The undoubted prominence of cybersecurity in media and political debates in recent years has not produced widespread public understanding of the risks and opportunities involved of cyberspace. While individual products (e.g., Smart Phones) and digital services (delivered via the Internet) are adopted – with market fashion and trends influencing global technology development, vulnerabilities and their exploitation by hackers, criminals or agencies of nation-states are often treated as hidden factors – potentially unknowable and of little interest to customers.
There is an unavoidable US–centric aspect to this course. The literature on cybersecurity policy is dominated by US scholars and approaches, current and former government officials and industry technology suppliers and business – oriented commentators. Important contributions, however, are made by scholars and researchers from elsewhere in the world. An effort is made to integrate some of this work in selected readings that expand the core reading list presented below. These added resources are signified by the addition of an asterisk (*) adjacent to the reference item. It is of course the case that many countries have begun to develop national approaches to cybersecurity policy and strategy. Later in the course we examine some of these approaches from the vantage point of a better understanding of US approaches over the last 2 decades. This provides a basic baseline for comparison, and an added appreciation of the unique factors in different national security and economic circumstances that impact the approaches adopted by both nation states and private sector organizations.

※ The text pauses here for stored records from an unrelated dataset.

(* ===== verification/TreeV1Examples.v ===== *)
(** Tree v1 and its diff at work on a small vault: concrete runs of build,
    load, update and deltas, and the witnesses of the theorems. *)

From S2P Require Import Prelude Bytes Keyed Hash Chunk Concrete Store TreeV1 TreeV1Merge TreeV1Build.
From S2P Require Import TreeV1Repr TreeV1Props Diff.
Local Open Scope N_scope.

#[local] Existing Instance poly_blake3.
#[local] Existing Instance plain_flatbuffers.

Ltac by_decision := refine (bool_decide_eq_true_1 _ _); vm_compute; reflexivity.

Lemma NoDup_injective_on {A B} (f : A → B) l : NoDup (f <$> l) → injective_on f (.∈ l).
Proof.
  induction l as [|x l IH]; csimpl; [intros _ a b; set_solver|].
  intros [Hx Hl]%NoDup_cons a b [->|Ha]%elem_of_cons [->|Hb]%elem_of_cons E; [done|..].
  - destruct Hx. rewrite E. by apply list_elem_of_fmap_2.
  - destruct Hx. rewrite <-E. by apply list_elem_of_fmap_2.
  - by apply IH.
Qed.

Definition ex_entry (p : string) (n : N) : FileEntry :=
  {| fe_path := str p; fe_hash := hash_bytes (le_bytes 4 n);
     fe_mtime_ms := 1700000000000 + n; fe_size_bytes := n |}.

Definition ex_old : list FileEntry :=
  [ex_entry "notes/b.md" 2; ex_entry "readme.md" 1; ex_entry "notes/a.md" 3; ex_entry "old/x" 9].
Definition ex_changed : list FileEntry := [ex_entry "notes/b.md" 7; ex_entry "new/c.md" 4].
Definition ex_deleted : list bytes := [str "old/x"; str "missing/y"].
Definition ex_new : list FileEntry :=
  [ex_entry "notes/b.md" 7; ex_entry "new/c.md" 4; ex_entry "readme.md" 1; ex_entry "notes/a.md" 3].

(** Every object the two trees are made of. *)
Definition ex_objects : list bytes :=
  Eval vm_compute in remove_dups (leaf_blob [] ::
    concat (group_blobs <$> group_entries ex_old) ++
    concat (group_blobs <$> group_entries ex_new)).

Definition ex_P (b : bytes) : Prop := b ∈ ex_objects.

Lemma ex_inj : injective_on hash_bytes ex_P.
Proof. apply NoDup_injective_on. by_decision. Qed.

Lemma ex_vault es :
  NoDup (fe_path <$> es) → forallb entry_ok es = true → len es ≤ MAX_LOADED_ENTRIES →
  Forall ex_P (leaf_blob [] :: concat (group_blobs <$> group_entries es)) →
  vault_ok ex_P (entries_map es).
Proof. intros ??? [??]%Forall_cons. by apply entries_vault_ok. Qed.

Lemma ex_old_ok : vault_ok ex_P (entries_map ex_old).
Proof. apply ex_vault; [by_decision|reflexivity|by_decision|unfold ex_P; by_decision]. Qed.
Lemma ex_new_ok : vault_ok ex_P (entries_map ex_new).
Proof. apply ex_vault; [by_decision|reflexivity|by_decision|unfold ex_P; by_decision]. Qed.
Lemma ex_update : entries_map ex_new = apply_update (entries_map ex_old) ex_changed ex_deleted.
Proof. by_decision. Qed.

Lemma ex_empty_ok : store_ok (S := MemoryChunkStore) ex_P ms_new.
Proof. intros h b. vm_compute. discriminate. Qed.

Definition ex_root : RootNode * MemoryChunkStore :=
  Eval vm_compute in
    match build_tree 1700000000000 ex_old (str "v") (str "d") ms_new with
    | (Ok r, s) => (r, s)
    | (Err _, s) => ({| rn_vault_id := []; rn_created_ms := 0; rn_version := 0;
                        rn_children := []; rn_total_files := 0;
                        rn_parent_hash := None; rn_device_id := [] |}, s)
    end.

Lemma ex_root_built :
  build_tree 1700000000000 ex_old (str "v") (str "d") ms_new = (Ok ex_root.1, ex_root.2).
Proof. vm_compute. reflexivity. Qed.

Lemma ex_root_repr : store_ok ex_P ex_root.2 ∧ tree_repr ex_root.2 ex_root.1 (entries_map ex_old).
Proof.
  destruct (build_tree_spec ex_P ex_inj 1700000000000 ex_old (str "v") (str "d") ms_new)
    as (root & s' & Hrun & Hs & _ & Hr & Ht); [apply ex_empty_ok|by_decision|apply ex_old_ok|].
  rewrite ex_root_built in Hrun. apply run_inj in Hrun as [<- <-]. split; [done|]. split; [done|].
  vm_compute. reflexivity.
Qed.

Lemma build_tree_refines_witness :
  ∃ root s',
    build_tree 1700000000000 ex_old (str "v") (str "d") (ms_new) = (Ok root, s') ∧
    store_ok ex_P s' ∧ store_le ms_new s' ∧
    dirs_repr s' (rn_children root) (entries_map ex_old) ∧ rn_total_files root = 4.
Proof.
  apply (build_tree_refines ex_P ex_inj 1700000000000 ex_old (str "v") (str "d") ms_new).
  - exact ex_empty_ok.
  - by_decision.
  - exact ex_old_ok.
Defined.

Lemma update_tree_refines_witness :
  ∃ root' s',
    update_tree 1700000000001 ex_root.1 ex_changed ex_deleted ex_root.2 = (Ok root', s') ∧
    store_ok ex_P s' ∧ store_le ex_root.2 s' ∧
    tree_repr s' root' (apply_update (entries_map ex_old) ex_changed ex_deleted) ∧
    tree_repr s' ex_root.1 (entries_map ex_old) ∧
    rn_parent_hash root' = Some (root_hash ex_root.1).
Proof.
  apply (update_tree_refines ex_P ex_inj 1700000000001 ex_root.1 ex_changed ex_deleted).
  - apply ex_root_repr.
  - exact ex_old_ok.
  - apply ex_root_repr.
  - rewrite <-ex_update. exact ex_new_ok.
Defined.

Lemma update_matches_rebuild_witness :
  ∃ root1 s1 root2 s2',
    update_tree 1700000000001 ex_root.1 ex_changed ex_deleted ex_root.2 = (Ok root1, s1) ∧
    build_tree 1700000000002 ex_new (str "v") (str "e") ms_new = (Ok root2, s2') ∧
    rn_children root1 = rn_children root2 ∧
    rn_total_files root1 = wrap64 (rn_total_files root2).
Proof.
  apply (update_matches_rebuild ex_P ex_inj) with (m := entries_map ex_old).
  - apply ex_root_repr.
  - exact ex_empty_ok.
  - exact ex_old_ok.
  - apply ex_root_repr.
  - by_decision.
  - exact ex_update.
  - exact ex_new_ok.
Defined.

Lemma tree_loads_vault_witness :
  (∀ p h, (p, h) ∈ rn_children ex_root.1 →
     load_all_entries h ex_root.2 = Ok (dir_entries p (entries_map ex_old))) ∧
  (∀ k e, entries_map ex_old !! k = Some e →
     ∃ h es, (top_level_prefix k, h) ∈ rn_children ex_root.1 ∧
             load_all_entries h ex_root.2 = Ok es ∧ e ∈ es).
Proof. apply (tree_loads_vault ex_P); [exact ex_old_ok|apply ex_root_repr]. Defined.

Lemma merge_prefix_entries_correct_witness :
  ssorted fe_path [ex_entry "notes/a.md" 3; ex_entry "notes/b.md" 2] ∧
  entries_map (merge_prefix_entries [ex_entry "notes/a.md" 3; ex_entry "notes/b.md" 2]
    [ex_entry "notes/c.md" 5; ex_entry "notes/a.md" 8; ex_entry "notes/c.md" 6]
    [str "notes/b.md"; str "notes/a.md"]) =
  apply_update (entries_map [ex_entry "notes/a.md" 3; ex_entry "notes/b.md" 2])
    [ex_entry "notes/c.md" 5; ex_entry "notes/a.md" 8; ex_entry "notes/c.md" 6]
    [str "notes/b.md"; str "notes/a.md"].
Proof.
  assert (ssorted fe_path [ex_entry "notes/a.md" 3; ex_entry "notes/b.md" 2]) as Hs
    by (apply strictly_ordered_ssorted; reflexivity).
  split; [exact Hs|].
  apply (merge_prefix_entries_correct
    [ex_entry "notes/a.md" 3; ex_entry "notes/b.md" 2]
    [ex_entry "notes/c.md" 5; ex_entry "notes/a.md" 8; ex_entry "notes/c.md" 6]
    [str "notes/b.md"; str "notes/a.md"] Hs).
Defined.



(** A file moved with its content, next to a real deletion. *)
Example rename_detected :
  detect_renames
    [Deleted (str "a") (str "h1"); Deleted (str "b") (str "h2"); Added (str "c") (str "h1") 5 6]
  = [Renamed (str "c") (str "a") (str "h1") 5 6; Deleted (str "b") (str "h2")].
Proof. vm_compute. reflexivity. Qed.

(** Two sources with the same content: no rename is guessed. *)
Example ambiguous_rename_kept :
  detect_renames
    [Deleted (str "a") (str "h1"); Deleted (str "b") (str "h1"); Added (str "c") (str "h1") 5 6]
  = [Deleted (str "a") (str "h1"); Deleted (str "b") (str "h1"); Added (str "c") (str "h1") 5 6].
Proof. vm_compute. reflexivity. Qed.

Lemma diff_entries_exact_witness :
  diff_entries [ex_entry "a" 1; ex_entry "b" 2] [ex_entry "b" 3; ex_entry "c" 4]
    = [deleted (ex_entry "a" 1); modified (ex_entry "b" 3); added (ex_entry "c" 4)] ∧
  exact_delta (effects (diff_entries [ex_entry "a" 1; ex_entry "b" 2]
                                     [ex_entry "b" 3; ex_entry "c" 4]))
    (entries_map [ex_entry "a" 1; ex_entry "b" 2])
    (entries_map [ex_entry "b" 3; ex_entry "c" 4]).
Proof.
  split; [vm_compute; reflexivity|].
  apply diff_entries_exact; apply strictly_ordered_ssorted; reflexivity.
Defined.

(** Two trees in one store. *)
Definition ex_root2 : RootNode * MemoryChunkStore :=
  Eval vm_compute in
    match update_tree 1700000000001 ex_root.1 ex_changed ex_deleted ex_root.2 with
    | (Ok r, s) => (r, s)
    | (Err _, s) => (ex_root.1, s)
    end.

Lemma ex_root2_built :
  update_tree 1700000000001 ex_root.1 ex_changed ex_deleted ex_root.2
    = (Ok ex_root2.1, ex_root2.2).
Proof. vm_compute. reflexivity. Qed.

Lemma ex_root2_repr :
  dirs_repr ex_root2.2 (rn_children ex_root.1) (entries_map ex_old) ∧
  dirs_repr ex_root2.2 (rn_children ex_root2.1) (entries_map ex_new).
Proof.
  destruct ex_root_repr as [Hs Hr].
  destruct (update_tree_spec ex_P ex_inj 1700000000001 ex_root.1 ex_changed ex_deleted ex_root.2
    (entries_map ex_old)) as (root & s' & Hrun & _ & Hle & Hr' & _);
    [done|apply ex_old_ok|done|rewrite <-ex_update; apply ex_new_ok|].
  rewrite ex_root2_built in Hrun. apply run_inj in Hrun as [<- <-].
  rewrite <-ex_update in Hr'. split; [|apply Hr'].
  destruct Hr as [[H1 H2 H3] _]. split; [done..|].
  intros p Hne b Hb. by apply Hle, (H3 p Hne).
Qed.

Lemma compute_deltas_exact_witness :
  ∃ ds, compute_deltas ex_root2.2 ex_root.1 ex_root2.1 = Ok ds ∧
        exact_delta (effects ds) (entries_map ex_old) (entries_map ex_new) ∧
        apply_deltas ds (entries_map ex_old) = entries_map ex_new.
Proof.
  apply (compute_deltas_exact ex_P).
  - exact ex_old_ok.
  - exact ex_new_ok.
  - apply ex_root2_repr.
  - apply ex_root2_repr.
  - intros E. exfalso.
    assert (beq (root_hash ex_root.1) (root_hash ex_root2.1) = true) as Hb
      by (rewrite E; apply bool_decide_eq_true_2; reflexivity).
    vm_compute in Hb. discriminate.
Defined.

This course will provide students with a conceptual framework for understanding the emergence of the cybersecurity policy issue set, with parallel economic, technical, and political factors influencing the policy setting. Equipped with a better grounding in policy supply and demand, students will then be exposed to the challenges involved in reconciling sometimes competing policy goals such as privacy protection, national security, economic growth, and open access to information and education.